_AIM OF THE TASK_
Each line of the records below that holds "Bytes" should be returned.

_PROVIDED MATERIAL_
★ ★ ★ ★ ★

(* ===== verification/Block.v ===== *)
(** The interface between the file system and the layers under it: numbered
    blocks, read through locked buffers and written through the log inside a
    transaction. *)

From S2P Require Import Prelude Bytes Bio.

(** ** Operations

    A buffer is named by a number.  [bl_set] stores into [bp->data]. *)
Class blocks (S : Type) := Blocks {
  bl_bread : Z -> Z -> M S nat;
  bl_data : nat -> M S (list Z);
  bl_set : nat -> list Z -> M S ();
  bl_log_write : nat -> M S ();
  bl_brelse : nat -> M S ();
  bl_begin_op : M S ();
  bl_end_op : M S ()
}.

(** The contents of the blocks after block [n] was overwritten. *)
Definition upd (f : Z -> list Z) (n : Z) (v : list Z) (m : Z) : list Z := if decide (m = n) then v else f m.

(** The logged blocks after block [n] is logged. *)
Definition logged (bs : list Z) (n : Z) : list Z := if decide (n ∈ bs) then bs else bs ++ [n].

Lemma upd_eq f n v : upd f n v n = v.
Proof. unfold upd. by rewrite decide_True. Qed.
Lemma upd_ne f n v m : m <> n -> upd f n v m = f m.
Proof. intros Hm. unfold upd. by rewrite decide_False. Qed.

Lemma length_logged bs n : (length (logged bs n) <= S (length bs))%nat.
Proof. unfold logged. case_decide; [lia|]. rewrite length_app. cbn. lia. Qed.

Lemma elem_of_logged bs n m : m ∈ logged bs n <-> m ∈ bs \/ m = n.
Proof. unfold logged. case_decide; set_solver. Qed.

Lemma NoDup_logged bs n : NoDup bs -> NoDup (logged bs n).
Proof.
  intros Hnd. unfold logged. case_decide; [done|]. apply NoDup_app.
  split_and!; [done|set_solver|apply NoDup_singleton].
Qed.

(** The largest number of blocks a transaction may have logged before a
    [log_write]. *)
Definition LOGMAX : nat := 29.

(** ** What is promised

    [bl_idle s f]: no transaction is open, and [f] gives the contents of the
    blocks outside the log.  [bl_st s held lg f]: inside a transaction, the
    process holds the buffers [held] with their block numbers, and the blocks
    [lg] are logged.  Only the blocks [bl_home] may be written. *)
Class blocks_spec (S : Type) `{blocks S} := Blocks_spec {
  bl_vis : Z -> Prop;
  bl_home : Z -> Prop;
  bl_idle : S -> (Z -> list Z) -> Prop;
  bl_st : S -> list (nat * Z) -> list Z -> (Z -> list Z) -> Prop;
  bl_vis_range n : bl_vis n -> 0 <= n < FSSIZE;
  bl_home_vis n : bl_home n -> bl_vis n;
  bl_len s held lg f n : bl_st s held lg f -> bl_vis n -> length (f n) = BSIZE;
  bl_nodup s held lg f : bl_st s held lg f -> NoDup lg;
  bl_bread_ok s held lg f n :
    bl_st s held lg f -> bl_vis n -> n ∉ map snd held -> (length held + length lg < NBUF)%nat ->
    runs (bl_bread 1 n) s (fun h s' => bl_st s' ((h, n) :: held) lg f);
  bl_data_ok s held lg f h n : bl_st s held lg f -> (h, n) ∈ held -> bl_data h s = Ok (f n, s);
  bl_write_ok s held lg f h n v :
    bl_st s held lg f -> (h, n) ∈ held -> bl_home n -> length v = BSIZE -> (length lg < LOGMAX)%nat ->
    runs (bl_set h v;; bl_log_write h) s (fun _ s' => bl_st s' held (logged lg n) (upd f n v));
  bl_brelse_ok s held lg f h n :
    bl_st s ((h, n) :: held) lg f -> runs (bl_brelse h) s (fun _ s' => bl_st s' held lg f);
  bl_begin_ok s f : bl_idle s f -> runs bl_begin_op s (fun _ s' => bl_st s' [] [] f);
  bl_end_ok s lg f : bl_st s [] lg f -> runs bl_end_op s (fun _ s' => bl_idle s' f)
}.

★ ★ ★ ★ ★

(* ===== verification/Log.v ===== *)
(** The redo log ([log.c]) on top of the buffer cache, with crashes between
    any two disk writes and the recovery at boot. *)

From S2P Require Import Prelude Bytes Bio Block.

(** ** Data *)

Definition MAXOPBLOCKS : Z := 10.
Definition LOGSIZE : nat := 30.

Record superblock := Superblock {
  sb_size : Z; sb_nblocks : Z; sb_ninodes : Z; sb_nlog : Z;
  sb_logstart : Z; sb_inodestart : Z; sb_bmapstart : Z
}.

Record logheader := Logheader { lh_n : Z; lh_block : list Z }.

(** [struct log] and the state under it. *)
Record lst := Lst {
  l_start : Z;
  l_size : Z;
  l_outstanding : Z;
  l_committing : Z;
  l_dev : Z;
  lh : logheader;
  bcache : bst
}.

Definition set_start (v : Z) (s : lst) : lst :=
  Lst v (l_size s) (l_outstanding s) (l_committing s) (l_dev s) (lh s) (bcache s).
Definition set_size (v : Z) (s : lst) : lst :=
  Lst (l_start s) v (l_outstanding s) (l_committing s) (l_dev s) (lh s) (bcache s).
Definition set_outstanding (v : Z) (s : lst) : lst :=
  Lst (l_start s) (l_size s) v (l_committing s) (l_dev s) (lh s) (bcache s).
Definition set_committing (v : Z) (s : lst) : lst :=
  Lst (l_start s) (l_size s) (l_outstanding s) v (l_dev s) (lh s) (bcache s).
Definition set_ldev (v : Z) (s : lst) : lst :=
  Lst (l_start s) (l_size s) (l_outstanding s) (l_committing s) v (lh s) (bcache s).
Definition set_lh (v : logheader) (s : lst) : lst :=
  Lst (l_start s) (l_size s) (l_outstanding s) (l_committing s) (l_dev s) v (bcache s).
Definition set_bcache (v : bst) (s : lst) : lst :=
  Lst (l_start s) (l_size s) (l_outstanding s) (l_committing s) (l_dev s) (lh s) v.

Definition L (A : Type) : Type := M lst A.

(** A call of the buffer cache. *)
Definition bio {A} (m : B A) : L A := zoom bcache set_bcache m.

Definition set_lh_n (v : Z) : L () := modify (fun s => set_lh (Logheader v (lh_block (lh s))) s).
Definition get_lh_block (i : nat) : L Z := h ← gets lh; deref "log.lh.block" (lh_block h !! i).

★ ★ ★ ★ ★

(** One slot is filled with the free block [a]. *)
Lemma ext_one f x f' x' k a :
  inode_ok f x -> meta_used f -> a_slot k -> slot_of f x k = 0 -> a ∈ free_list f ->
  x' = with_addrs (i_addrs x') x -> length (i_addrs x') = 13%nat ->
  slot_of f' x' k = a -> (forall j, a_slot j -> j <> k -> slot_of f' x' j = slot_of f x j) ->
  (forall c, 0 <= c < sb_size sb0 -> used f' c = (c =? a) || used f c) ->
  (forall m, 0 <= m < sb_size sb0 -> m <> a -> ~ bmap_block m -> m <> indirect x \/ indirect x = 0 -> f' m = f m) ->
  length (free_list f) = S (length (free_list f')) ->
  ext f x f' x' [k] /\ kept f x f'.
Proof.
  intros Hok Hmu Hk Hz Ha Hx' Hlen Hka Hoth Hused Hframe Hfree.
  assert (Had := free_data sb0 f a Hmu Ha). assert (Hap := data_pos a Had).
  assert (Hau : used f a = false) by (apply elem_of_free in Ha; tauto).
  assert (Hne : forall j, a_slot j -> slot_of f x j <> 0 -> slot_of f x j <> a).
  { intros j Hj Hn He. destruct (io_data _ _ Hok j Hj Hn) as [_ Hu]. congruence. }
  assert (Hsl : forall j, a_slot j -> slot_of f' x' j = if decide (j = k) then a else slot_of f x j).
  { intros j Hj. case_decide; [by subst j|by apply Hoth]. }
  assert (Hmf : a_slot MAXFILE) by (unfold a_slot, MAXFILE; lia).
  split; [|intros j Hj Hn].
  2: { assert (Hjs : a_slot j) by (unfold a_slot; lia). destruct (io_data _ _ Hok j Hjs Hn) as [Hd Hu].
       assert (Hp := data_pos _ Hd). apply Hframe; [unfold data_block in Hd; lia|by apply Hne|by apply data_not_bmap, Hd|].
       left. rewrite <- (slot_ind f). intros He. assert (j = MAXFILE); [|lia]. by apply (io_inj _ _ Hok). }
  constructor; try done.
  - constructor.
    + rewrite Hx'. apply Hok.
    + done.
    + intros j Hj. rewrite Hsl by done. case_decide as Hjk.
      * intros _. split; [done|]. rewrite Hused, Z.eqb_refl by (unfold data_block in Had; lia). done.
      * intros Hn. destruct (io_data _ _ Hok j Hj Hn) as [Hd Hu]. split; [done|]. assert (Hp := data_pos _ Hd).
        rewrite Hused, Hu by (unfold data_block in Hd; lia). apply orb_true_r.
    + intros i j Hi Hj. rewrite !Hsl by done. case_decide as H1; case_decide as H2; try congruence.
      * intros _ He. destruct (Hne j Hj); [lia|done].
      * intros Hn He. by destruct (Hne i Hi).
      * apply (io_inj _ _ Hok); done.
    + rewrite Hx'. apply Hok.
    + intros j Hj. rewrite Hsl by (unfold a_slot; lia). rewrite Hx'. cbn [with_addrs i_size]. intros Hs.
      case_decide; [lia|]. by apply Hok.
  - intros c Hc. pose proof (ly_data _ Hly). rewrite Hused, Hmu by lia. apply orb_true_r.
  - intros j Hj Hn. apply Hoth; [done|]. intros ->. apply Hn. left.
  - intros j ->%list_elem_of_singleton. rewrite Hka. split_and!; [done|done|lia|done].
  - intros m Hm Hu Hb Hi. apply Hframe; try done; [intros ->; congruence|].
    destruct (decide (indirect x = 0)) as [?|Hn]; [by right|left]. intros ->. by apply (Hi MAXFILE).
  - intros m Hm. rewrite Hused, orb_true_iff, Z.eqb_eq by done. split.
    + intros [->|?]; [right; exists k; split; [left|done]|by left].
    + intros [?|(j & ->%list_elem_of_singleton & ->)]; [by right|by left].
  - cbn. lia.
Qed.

★ ★ ★ ★ ★

_SOLUTION_
From S2P Require Import Prelude Bytes Bio.
From S2P Require Import Prelude Bytes Bio Block.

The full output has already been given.